Your own idolization of the utilitarian view is nothing provocative, nor is it rational -- just ignorant of history. Your own "thinking" on the topic is also like religious devotion, analogous to one that ignores evolution, and not even because you reject it, but because you've never taken the time to read about it.
Well said (although I wouldn't have included the bit about evolution). I wondered if the GP had ever heard of Jeremy Bentham and his Panopticon as I read their comment.
You’re right about the religious analogy — I wouldn’t normally go there. Bentham’s Panopticon is what I thought of as well. Not to mention the writings on privacy by Janna Malamud Smith.
> The counterarguments, for privacy and protecting it, are far from irrational and have been made by some of the greatest scholars of the past centuries.
I don't doubt it. But when I wrote that I was being unconventional, I wasn't talking about the academy. I was talking about the HN zeitgeist. While the sample size is small here, don't you find it curious that 1 out of 17 responses agreed with me? And that I was called a bootlicker and demon. And that you yourself jumped to conclusions about who I am and what I've done with my life. I would normally ignore the personal stuff, but in this context it makes sense. Because,
ironically, if/when privacy erodes completely, we won't have to guess anymore about one another. And I'll make the HN-unconventional assertion that both your response (and this response itself) would have been a bit more understanding, more insightful, and more fruitful for the both of us. As it is, we're essentially blind to one another right now as pseudo-anonymous names on forum.
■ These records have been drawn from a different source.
Lemma layout_doc_total all ds os l d occs :
  docs_ok ds os l → Forall doc_occ_fits occs → docs_fit (ds ++ [d]) (os ++ [occs]) →
  all !! length ds = Some occs →
  ∃ l', layout_doc all c2s l (length ds, d) = Ok l' ∧ docs_ok (ds ++ [d]) (os ++ [occs]) l'.
Proof.
  intros Hok Ho (Hrecs & Hblocks & Hblob) Hall. pose proof (docs_ok_records _ _ _ Hok) as Hcols.
  rewrite !prefix_sum_snoc in *. pose proof (zlen_nonneg occs). pose proof (nblocks_nonneg occs).
  pose proof (uri_len_nonneg d).
  pose proof (prefix_sum_nonneg zlen zlen_nonneg os (zlen os) (zlen_nonneg _)).
  pose proof (prefix_sum_nonneg nblocks nblocks_nonneg os (zlen os) (zlen_nonneg _)).
  pose proof (prefix_sum_nonneg uri_len uri_len_nonneg ds (zlen ds) (zlen_nonneg _)).
  assert (∀ x, 0 ≤ x < 2 ^ 31 → as_i32 x = x ∧ as_i64 x = x) as Hcast.
  { intros x Hx. split; apply wrapS_id; unfold inS; lia. }
  assert (Forall doc_occ_fits (sort_doc occs)) as Hs by (unfold sort_doc; by rewrite sort_by_perm).
  assert (zlen (sort_doc occs) = zlen occs) as Hsl by apply zlen_sort_by.
  pose proof (dl_blob _ _ _ Hok) as Hub. pose proof (dl_intervals_count _ _ _ Hok) as Hic.
  unfold layout_doc. cbv zeta. rewrite Hall. cbn [unwrap ok_or mbind result_bind].
  change (dl_symbol_ord (push_uri l (doc_uri d))) with (dl_symbol_ord l).
  change (dl_intervals (push_uri l (doc_uri d))) with (dl_intervals l).
  rewrite Hub, Hcols, Hic. fold (uri_len d).
  destruct (Hcast (prefix_sum uri_len ds (zlen ds))) as [-> _]; [lia|].
  destruct (Hcast (uri_len d)) as [-> _]; [lia|].
  destruct (Hcast (prefix_sum zlen os (zlen os))) as [_ ->]; [lia|].
  destruct (Hcast (prefix_sum nblocks os (zlen os))) as [-> _]; [lia|].
  pose proof (λ ivs, docs_ok_snoc ds os l d occs ivs Hok) as Hsnoc.
  assert (row_of (ds ++ [d]) (os ++ [occs]) (zlen ds) d occs =
    mkDocEntryRow (prefix_sum uri_len ds (zlen ds)) (uri_len d) (doc_id d) (doc_epoch d) (doc_target_ord d)
      (flags_of d) (if zlen occs =? 0 then -1 else prefix_sum nblocks os (zlen os)) (prefix_sum zlen os (zlen os))
      (zlen occs) (nblocks occs)) as Hrow.
  { unfold row_of. pose proof (dl_len _ _ _ Hok). rewrite !prefix_sum_app by lia. by rewrite (dl_len _ _ _ Hok). }
  rewrite Hrow in Hsnoc.
  destruct (Z.eqb_spec (zlen occs) 0) as [E|E]; [rewrite bool_decide_true by done|rewrite bool_decide_false by done].
  - assert (occs = []) as ->. { destruct occs; [done|]. rewrite zlen_cons in E. pose proof (zlen_nonneg occs). lia. }
    eexists. split; [done|]. specialize (Hsnoc []).
    change (sort_doc []) with (@nil DocOcc) in Hsnoc. rewrite push_docs_nil, push_intervals_nil in Hsnoc.
    apply Hsnoc. split; [done|]. intros k Hk. change (nblocks []) with 0 in Hk. lia.
  - destruct (layout_doc_chunks (push_uri l (doc_uri d)) (sort_doc occs)) as (ivs & Hivs & Hdi);
      [done|cbn [push_uri dl_symbol_ord]; lia|].
    rewrite Hivs. cbn [mbind result_bind]. eexists. split; [done|].
    change (zlen (dl_symbol_ord (push_uri l (doc_uri d)))) with (zlen (dl_symbol_ord l)) in Hdi. rewrite Hcols in Hdi.
    assert (zlen (dl_symbol_ord (push_intervals (push_docs (push_uri l (doc_uri d)) (sort_doc occs)) ivs)) =
      prefix_sum zlen os (zlen os) + zlen occs) as ->.
    { cbn [push_intervals push_docs push_uri dl_symbol_ord]. by rewrite zlen_app, !zlen_fmap, Hcols, Hsl. }
    destruct (Hcast (prefix_sum zlen os (zlen os) + zlen occs)) as [_ ->]; [lia|].
    replace (prefix_sum zlen os (zlen os) + zlen occs - prefix_sum zlen os (zlen os)) with (zlen occs) by lia.
    destruct (Hcast (zlen occs)) as [-> _]; [lia|].
    change (Z.to_nat BLOCK_SIZE) with (Z.to_nat 256). rewrite zlen_chunks by done.
    fold (nblocks (sort_doc occs)). unfold sort_doc at 2. rewrite nblocks_sort. by apply Hsnoc.
Qed.

Lemma imap_pair_split {A : Type} (l : list A) pre i x rest :
  imap pair l = pre ++ (i, x) :: rest → i = length pre ∧ l = pre.*2 ++ x :: rest.*2.
Proof.
  intros H. split.
  - assert (imap pair l !! length pre = Some (i, x)) as Hi.
    { by rewrite H, lookup_app_r, Nat.sub_diag. }
    apply list_lookup_imap_Some in Hi as (y & _ & E). by injection E.
  - assert ((imap pair l).*2 = l) as <-.
    { rewrite fmap_imap. apply (list_eq _ _). intros j. rewrite list_lookup_imap. by destruct (l !! j). }
    rewrite H, fmap_app. done.
Qed.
I'm disappointed by Schneier's presentation of requiring consent as a way to protect people from privacy invasion.
The practice of consent on websites right now is ridiculous. Look no further than the GDPR-required cookie notices every European website has. You know, the popup boxes you only look at long enough to find the "I accept" button? That's not meaningful consent. Nor is every clickwrap software whose 20 page license has buried in it "by using this software you consent to letting us track your every movement and sell it to data brokers" or whatever nonsense is current.
The only meaningful application of consent would be opt-in consent. Where you could use the software / website / whatever without agreeing to the invasion of privacy, and where the balance is tipped towards requiring consumers make an informed decision to opt in for some significant benefit. Of course no surveillance capitalist company, nor authoritarian government, would tolerate that kind of consent requirement.
I always look for the "I reject" or "Configure" buttons, and where they are missing or obscured by dark patterns, then I know enough: This site is not for me (even though I have Badger and uBlock).
> Look no further than the GDPR-required cookie notices every European website has. You know, the popup boxes you only look at long enough to find the "I accept" button? That's not meaningful consent.
The good thing about the GDPR in this context, is that it grants you the right to be forgotten; in the case of the OP:
1. It would not be legal for a company to collect information on you without your consent (if you are using their site, they are the data Controller).
2. It would not be legal for Facebook to share this data with another company, without listing the data collector as a Processor.
3. If you later discover that a company has shared your data to a broker, you can have them delete that data after the fact.
4. You're allowed to opt out of any collection that isn't required to provide the service; it's not permissible to just claim "I need to transmit your PII to this data broker in order to serve you news articles".)
So at least we have remedies for the cases where a site is later found to be acting outside of the norms that folks assume when they click through the terms, unlike in the US where you cannot really put the genie back in the bottle once your data has leaked.
I agree with your point that ideally people would pay attention to the permissions that apps/sites requested, and closely analyzed them, but it's quite clear to me that most humans don't care enough about privacy to take these actions ahead of time. So insasmuch as GDPR lets you fix those mistakes retroactively, it's providing a benefit.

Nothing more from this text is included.